MOSAIQ — Multimodal Open Soundscape AI Quality-benchmark

MOSAIQ is a standardised multimodal benchmark for soundscape AI research, integrating audio, visual, and perceptual rating data from multiple source datasets (ISD, ARAUS, …) under a unified schema. This repository hosts the MOSAIQ data schema, validation tooling, build scripts, and (in later phases) baseline models and evaluation pipelines.

Repository structure

MOSAIQ/
├── README.md
├── pyproject.toml
├── uv.lock
├── datacatalog.yaml             
│
├── catalogue/                   
│   ├── datapackage.yaml
│   ├── datasets.csv
│   └── datasets_catalogue.json   
│
├── datasets/                    
│   ├── ISD/
│   │   ├── datapackage.yaml
│   │   ├── schemas/
│   │   │   ├── clips.schema.yaml
│   │   │   ├── features.schema.yaml
│   │   │   └── responses.schema.yaml
│   │   └── data/
│   │       ├── clips.csv
│   │       ├── features.csv
│   │       └── responses.csv
│   ├── ARAUS/
│   │   ├── datapackage.yaml
│   │   ├── SCHEMA_NOTES.md
│   │   ├── schemas/
│   │   │   ├── clips.schema.yaml
│   │   │   └── responses.schema.yaml
│   │   └── data/
│   │       ├── clips.csv
│   │       └── responses.csv
│   ├── SATP/
│   │   ├── datapackage.yaml
│   │   ├── SCHEMA_NOTES.md
│   │   ├── schemas/
│   │   └── data/
│   └── DeLTA/
│       ├── datapackage.yaml
│       ├── SCHEMA_NOTES.md
│       ├── schemas/
│       └── data/
│
├── shared_schemas/               
│   ├── datasets.schema.yaml
│   └── features.schema.yaml
│
├── config/
│   └── cityseg_class_map.yaml
│
├── scripts/
│   ├── build_isd.py
│   ├── build_araus.py
│   ├── build_satp.py
│   ├── build_delta.py
│   ├── build_clip_features.py
│   ├── build_cityseg_features.py
│   ├── validate_in_python.py
│   └── validate_mosaiq.py
│
└── notebooks/
    └── 01_explore_isd.ipynb

Quick start

This project uses uv for environment and dependency management.

1. Install uv

curl -LsSf https://astral.sh/uv/install.sh | sh

2. Sync the environment

From the repository root:

uv sync

This creates a .venv/ in the project directory and installs all dependencies pinned in uv.lock.
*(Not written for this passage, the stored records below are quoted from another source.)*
Section Blocks.

Import Encryption.

Lemma pkcs7_pad_shape (data : bytes) :
  exists k,
    1 <= k <= BLOCK /\
    pkcs7_pad data = data ++ repeat (byte_of_nat k) k /\
    (length data + k) mod BLOCK = 0 /\
    (length data mod BLOCK = 0 -> k = BLOCK).
Proof.
  unfold pkcs7_pad, BLOCK.
  pose proof (Nat.mod_upper_bound (length data) 16 ltac:(lia)) as Hlt.
  exists (16 - length data mod 16).
  repeat split; try lia.
  pose proof (Nat.div_mod_eq (length data) 16) as Hdm.
  replace (length data + (16 - length data mod 16))
    with ((1 + length data / 16) * 16) by lia.
  apply Nat.Div0.mod_mul.
Qed.

Lemma pkcs7_pad_length (data : bytes) :
  length (pkcs7_pad data) = BLOCK * (length data / BLOCK + 1).
Proof.
  unfold pkcs7_pad, BLOCK. rewrite length_app, repeat_length.
  pose proof (Nat.mod_upper_bound (length data) 16 ltac:(lia)).
  pose proof (Nat.div_mod_eq (length data) 16). lia.
Qed.

Lemma pkcs7_pad_aligned (data : bytes) :
  length (pkcs7_pad data) mod BLOCK = 0.
Proof.
  rewrite pkcs7_pad_length, Nat.mul_comm. apply Nat.Div0.mod_mul.
Qed.

Lemma chunks_concat (blocks : list bytes) (fuel : nat) :
  Forall (fun b => length b = BLOCK) blocks ->
  length blocks <= fuel ->
  chunks fuel (concat blocks) = blocks.
Proof.
  revert fuel.
  induction blocks as [|b blocks IH]; intros fuel Hall Hfuel.
  - destruct fuel; reflexivity.
  - inversion Hall as [|? ? Hb Hrest]; subst.
    destruct fuel as [|fuel]; [simpl in Hfuel; lia |].
    simpl. destruct (b ++ concat blocks) eqn:E.
    + destruct b; [discriminate Hb | discriminate E].
    + rewrite <- E.
      rewrite take_app_length' by (symmetry; exact Hb).
      rewrite drop_app_length' by (symmetry; exact Hb).
      f_equal. apply IH; [assumption | simpl in Hfuel; lia].
Qed.

Lemma concat_chunks (fuel : nat) (data : bytes) :
  length data <= fuel -> concat (chunks fuel data) = data.
Proof.
  revert data. induction fuel as [|fuel IH]; intros data Hlen.
  - destruct data; [reflexivity | simpl in Hlen; lia].
  - destruct data as [|x data]; [reflexivity |].
    remember (x :: data) as d eqn:Ed.
    assert (chunks (S fuel) d = take BLOCK d :: chunks fuel (drop BLOCK d))
      as -> by (subst d; reflexivity).
    cbn [concat]. rewrite IH.
    + apply take_drop.
    + rewrite length_drop. subst d. simpl in *. unfold BLOCK. lia.
Qed.

Lemma chunks_blocks (fuel : nat) (data : bytes) :
  length data mod BLOCK = 0 ->
  Forall (fun b => length b = BLOCK) (chunks fuel data).
Proof.
  revert data. induction fuel as [|fuel IH]; intros data Hmod.
  - constructor.
  - destruct data as [|x data]; [constructor |].
    remember (x :: data) as d eqn:Ed.
    assert (chunks (S fuel) d = take BLOCK d :: chunks fuel (drop BLOCK d))
      as -> by (subst d; reflexivity).
    assert (Hpos : 0 < length d) by (subst d; simpl; lia).
    clear Ed.
    assert (Hge : BLOCK <= length d).
    { unfold BLOCK in *.
      pose proof (Nat.div_mod_eq (length d) 16).
      destruct (length d / 16) eqn:Eq; lia. }
    constructor.
    + rewrite length_take. lia.
    + apply IH. rewrite length_drop.
      unfold BLOCK in *.
      pose proof (Nat.div_mod_eq (length d) 16) as Hdm.
      rewrite Hmod in Hdm.
      replace (length d - 16) with ((length d / 16 - 1) * 16) by lia.
      apply Nat.Div0.mod_mul.
Qed.

End Blocks.

(** ** The cipher *)

Section CipherProperties.

Import Encryption.

Variable os_urandom : nat -> nat -> bytes.
Variable E D : bytes -> bytes -> bytes.

(** [os.urandom(n)] returns [n] bytes. *)
Hypothesis os_urandom_length : forall t n, length (os_urandom t n) = n.
(** AES maps 16-byte blocks to 16-byte blocks, and deciphering undoes
    enciphering under the same key. *)
Hypothesis E_length : forall k b, length b = BLOCK -> length (E k b) = BLOCK.
Hypothesis D_E : forall k b, length b = BLOCK -> D k (E k b) = b.

Lemma cbc_encrypt_blocks_shape (key prev : bytes) (blocks : list bytes) :
  length prev = BLOCK ->
  Forall (fun b => length b = BLOCK) blocks ->
  Forall (fun b => length b = BLOCK) (cbc_encrypt_blocks E key prev blocks)
  /\ length (cbc_encrypt_blocks E key prev blocks) = length blocks.
Proof using E_length.
  revert prev.
  induction blocks as [|p blocks IH]; intros prev Hprev Hall; simpl.
  - split; [constructor | reflexivity].
  - inversion Hall as [|? ? Hp Hrest]; subst.
    assert (Hc : length (E key (xor_bytes p prev)) = BLOCK).
    { apply E_length. rewrite xor_bytes_length; congruence. }
    destruct (IH _ Hc Hrest) as [IH1 IH2].
    split; [constructor; assumption | now rewrite IH2].
Qed.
3. Validate the data package

uv run frictionless validate catalogue/datapackage.yaml
uv run frictionless validate datasets/ISD/datapackage.yaml --trusted
uv run frictionless validate datasets/ARAUS/datapackage.yaml --trusted
uv run frictionless validate datasets/SATP/datapackage.yaml
uv run frictionless validate datasets/DeLTA/datapackage.yaml

Expected output: catalogue resources (datasets) and dataset package resources (clips, responses, optional features) all reporting VALID. (--trusted is used for dataset packages because the shared feature schema is referenced via a parent-relative path.)

Derived FeatureRecords

MOSAIQ supports optional derived FeatureRecords linked by clip_id in datasets/<dataset>/data/features.csv.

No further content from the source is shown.